No, I won’t call out the sponsors of the workshops, but I will call out the pattern of disrespect because it offends me to see experts insulted. In fact, let me suggest that if people who work with experts do not respect the people they work with or enjoy the job, they should find other work or change their attitudes.

Here’s what I have seen:

  • One workshop offered help on how to work with “brilliant jerks”. Seriously? If you think someone is a jerk, why would you want to work with them? Even more poignantly, why in the world do you think they would want to work with you? When you resort to name-calling, it demeans not only the other person but it demeans yourself.
  • Another workshop insinuated it will help you deal with experts in a way that suggested deer-hunting or working in a morgue. This particular company said it can help you “snag, tag and bag” your expert. The image is really quite macabre when you think about it.
  • A third consultant suggested that experts are sort of goofy and need to be managed in a way that is manipulative.

A Real Methodology that Respects Everyone

Yes, good people skills are essential to working with experts. In fact, good “soft skills” – as they are called in the training industry – help in all relationships. My colleague Nathan Eckel is an expert on working with subject matter experts from a soft skills perspective.  He is an expert in leadership skills.

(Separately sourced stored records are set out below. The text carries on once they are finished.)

(** * Messages to the server *)

Definition str (k v : string) : string * json := (k, JStr v).
(** [agent/internal/daemon/daemon.go:658-663] handleKnock *)
Definition nonce_obj (conn nonce : string) (has_password : bool) : obj :=
  [str "conn_id" conn; ("has_password"%string, JBool has_password); str "type" "nonce"; str "value" nonce].
(** [agent/internal/daemon/daemon.go:698-702] handleJoin *)
Definition auth_failed (conn : string) (code : option string) : obj :=
  match code with Some c => [str "code" c] | None => [] end ++ [str "conn_id" conn; str "type" "auth_failed"].
(** [agent/internal/daemon/daemon.go:745-745] handlePasswordSubmit *)
Definition auth_fail (conn code : string) : obj := [str "code" code; str "conn_id" conn; str "type" "auth_fail"].
(** [agent/internal/daemon/daemon.go:726-730] handleJoin *)
Definition auth_ok (conn code : string) : obj := [str "code" code; str "conn_id" conn; str "type" "auth_ok"].
(** [agent/internal/daemon/daemon.go:964-969] createPeer *)
Definition offer_obj (code conn sdp : string) : obj :=
  [str "peer_id" conn; str "sdp" sdp; str "session_id" code; str "type" "offer"].
(** [agent/internal/daemon/daemon.go:909-914] createPeer *)
Definition candidate_obj (code conn : string) (candidate : json) : obj :=
  [("candidate"%string, candidate); str "peer_id" conn; str "session_id" code; str "type" "ice_candidate"].
(** [agent/internal/daemon/daemon.go:837-841] activateTransferSession *)
Definition expired_obj (code peerID : string) : obj :=
  (if bool_decide (peerID = ""%string) then [] else [str "peer_id" peerID]) ++ [str "session_id" code; str "type" "session_expired"].
(** [agent/internal/daemon/daemon.go:559-562] RevokeSession *)
Definition code_obj (type code : string) : obj := [str "code" code; str "type" type].

(** * Joining a session *)

(** The sweep of expired nonces, and the new one, under one lock.
    [agent/internal/daemon/daemon.go:647-657] handleKnock *)
Definition store_nonce (connID nonce : string) : handler unit :=
  modifies (fun w =>
    let now := w_now w in
    let kept := filter (fun kv => (n_expiresAt (snd kv) <? now) = false) (d_nonces w) in
    add_log (NonceStored connID nonce now)
      (set_nonces (<[connID := mkNonce nonce (now + 60 * Second)]> kept) w)).

(** [agent/internal/daemon/daemon.go:629-668] handleKnock *)
Definition handleKnock (connID sessionCode : string) : handler unit :=
  s ← lookup sessionCode;
  match s with
  | None => mret tt
  | Some s =>
      b ← random;
      match b with
      | None => mret tt
      | Some b =>
          let nonce := hex_encode b in
          _ ← store_nonce connID nonce;
          password ← reads (field_of s_Password ""%string s);
          send (nonce_obj connID nonce (negb (bool_decide (password = ""%string))))
      end
  end.

(** [agent/internal/daemon/daemon.go:682-685] handleJoin *)
Definition take_nonce (connID : string) : handler (option nonceEntry) :=
  atomic (fun w =>
    match d_nonces w !! connID with
    | Some e => (Some e, add_log (NonceTaken connID (n_nonce e) (w_now w)) (set_nonces (delete connID (d_nonces w)) w))
    | None => (None, w)
    end).

(** The proof of a password: HMAC-SHA-256 of the nonce under it, in hex.
    [agent/internal/daemon/daemon.go:710-716] handleJoin *)
Definition proves (password nonce receivedHMAC : string) : bool :=
  match hex_decode receivedHMAC with
  | Some b => bool_decide (hmac_sha256 (String.list_byte_of_string password) (String.list_byte_of_string nonce) = b)
  | None => false
  end.

(** ** Peers *)

Definition close_peer (p : nat) : handler unit := log (PeerClosed p).
Definition close_relay (c : nat) : handler unit := log (RelayClosed c).

(** [agent/internal/daemon/daemon.go:797-806] directPeerCurrent *)
Definition directPeerCurrent (s : nat) (peerID : string) (candidate : nat) : handler bool :=
  reads (fun w => match d_heap w !! s with
                  | Some x => bool_decide (d_sessions w !! s_Code x = Some s) && negb (closing x)
                              && bool_decide (peers x !! peerID = Some candidate)
                  | None => false
                  end).
(** [agent/internal/daemon/daemon.go:786-795] relayChannelCurrent *)
Definition relayChannelCurrent (s : nat) (sid : string) (channel : nat) : handler bool :=
  reads (fun w => match d_heap w !! s with
                  | Some x => bool_decide (d_sessions w !! s_Code x = Some s) && negb (closing x)
                              && bool_decide (relayChannels x !! sid = Some channel)
                  | None => false
                  end).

In fact, he speaks and writes on how to “lead” experts from a 360 degree perspective. That attitude, one of leading another in a relationship of mutual respect, is a positive approach.

He and I often tease each other about our different mindsets about working with experts. Nathan is about soft skills and I am about process, templates and methodology. He points out that we actually are both about all of it but we focus on different parts. Certainly, we recognize the need for both approaches and the value of having a combination of those skills in any project.

Nathan says, “We differentiate what we do, and we both add value to everyone by valuing everyone. Our work is beyond the ‘ID (instructional design) zone’ because we want the whole team working and playing well together to get results.  We both know it’s better to be in the performance zone than the ID zone.”

Especially because I have known and listened to Nathan speak on this issue, he has made me particularly sensitive to the way we work with, talk to and talk about the experts we have the honor of knowing and learning from. A respectful attitude ultimately spells the success or failure of your training project. More important, they lead to success or failure in life.

If someone thinks they are working with a “brilliant jerk”, guess who the real “jerk” might be?